Definition overlaps (lo hi : option Slice) (f : FilePtr) : bool :=
  negb (below (ukey (largest (meta f))) lo) && negb (above (ukey (smallest (meta f))) hi).

Definition bound_ok (b : option Slice) : Prop := match b with Some k => valid k | None => True end.

Lemma is_before_ok k b : valid k -> bound_ok b -> is_before C k b = Some (below k b).
Proof.
  intros Hk Hb. destruct b as [b|]; [|done]. cbn. destruct (compare_tests C k b Hk Hb) as (r & -> & Hr & _).
  cbn. by rewrite Hr.
Qed.

Lemma is_after_ok k b : valid k -> bound_ok b -> is_after C k b = Some (above k b).
Proof.
  intros Hk Hb. destruct b as [b|]; [|done]. cbn. destruct (compare_tests C k b Hk Hb) as (r & -> & _ & Hr).
  cbn. by rewrite Hr.
Qed.

Lemma AfterFile_ok lo f : file_ok f -> bound_ok lo -> AfterFile C lo f = Some (below (ukey (largest (meta f))) lo).
Proof.
  intros [_ Hl _] Hb. destruct lo as [k|]; [|done]. cbn. destruct (file_key_user _ Hl) as [Hv ->]. cbn [mbind option_bind].
  by destruct (compare_tests C k _ Hb Hv) as (r & -> & _ & <-).
Qed.

Lemma BeforeFile_ok hi f : file_ok f -> bound_ok hi -> BeforeFile C hi f = Some (above (ukey (smallest (meta f))) hi).
Proof.
  intros [Hs _ _] Hb. destruct hi as [k|]; [|done]. cbn. destruct (file_key_user _ Hs) as [Hv ->]. cbn [mbind option_bind].
  by destruct (compare_tests C k _ Hb Hv) as (r & -> & <- & _).
Qed.

Lemma some_file_overlaps_ok files lo hi : Forall file_ok files -> bound_ok lo -> bound_ok hi ->
  some_file_overlaps C files lo hi = Some (existsb (overlaps lo hi) files).
Proof.
  intros Hok Hlo Hhi. induction Hok as [|f files Hf _ IH]; [done|]. cbn [some_file_overlaps existsb].
  unfold outside_file. rewrite AfterFile_ok by done. cbn [mbind option_bind]. unfold overlaps at 1.
  destruct (below _ lo); [done|]. rewrite BeforeFile_ok by done. cbn [mbind option_bind]. by destruct (above _ hi).
Qed.

(** Among disjoint files the first one that does not end before the range decides. *)
Lemma overlaps_first files lo hi : disjoint_files files -> bound_ok lo -> bound_ok hi ->
  let n := match lo with Some k => files_before (seek_for k) files | None => 0%nat end in
  existsb (overlaps lo hi) files =
  match files !! n with Some f => negb (above (ukey (smallest (meta f))) hi) | None => false end.
Proof.
  intros Hd Hlo Hhi n.
  assert (forall i f, files !! i = Some f -> below (ukey (largest (meta f))) lo = (i <? n)%nat) as Hn.
  { intros i f Hf. pose proof (Forall_lookup_1 _ _ _ _ (proj1 Hd) Hf) as [_ Hl _]. subst n. destruct lo as [k|]; [|done].
    cbn [below]. rewrite <- before_seek_for by done. apply files_before_lookup; [done| |done].
    by apply file_key_valid, seek_for_key. }
  apply eq_true_iff_eq. rewrite existsb_exists. split.
  - intros (g & Hin & [Hb Ha]%andb_true_iff). apply list_elem_of_In, list_elem_of_lookup in Hin as (j & Hj).
    rewrite (Hn j g Hj) in Hb. apply negb_true_iff in Hb. apply Nat.ltb_ge in Hb.
    pose proof (lookup_lt_Some _ _ _ Hj). destruct (lookup_lt_is_Some_2 files n) as [f Hf]; [lia|]. rewrite Hf.
    destruct (decide (n = j)) as [->|]; [by replace f with g by congruence|]. destruct hi as [h|]; [|done].
    cbn [above] in *. apply negb_true_iff in Ha. apply negb_true_iff.
    pose proof (Forall_lookup_1 _ _ _ _ (proj1 Hd) Hf) as [Hs Hl Hr]. pose proof (Forall_lookup_1 _ _ _ _ (proj1 Hd) Hj) as [Hs' _ _].
    apply (not_before_trans C _ (ukey (smallest (meta g)))); [by apply file_key_user..|done| |done].
    apply before_user; [done|done|]. apply (not_then_before icmp (L := ilaws) _ (largest (meta f)));
      [by apply file_key_valid..|done|]. apply (proj2 Hd n j); [done|done|lia].
  - destruct (files !! n) as [f|] eqn:Hf; [|done]. intros Ha. exists f. split; [by eapply list_elem_of_In, list_elem_of_lookup_2|].
    unfold overlaps. by rewrite (Hn n f Hf), Nat.ltb_irrefl, Ha.
Qed.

> **Assignment**
Which lines of the records above contain the word "match"? Report each one.

> **Task result**
Definition bound_ok (b : option Slice) : Prop := match b with Some k => valid k | None => True end.
  let n := match lo with Some k => files_before (seek_for k) files | None => 0%nat end in
  match files !! n with Some f => negb (above (ukey (smallest (meta f))) hi) | None => false end.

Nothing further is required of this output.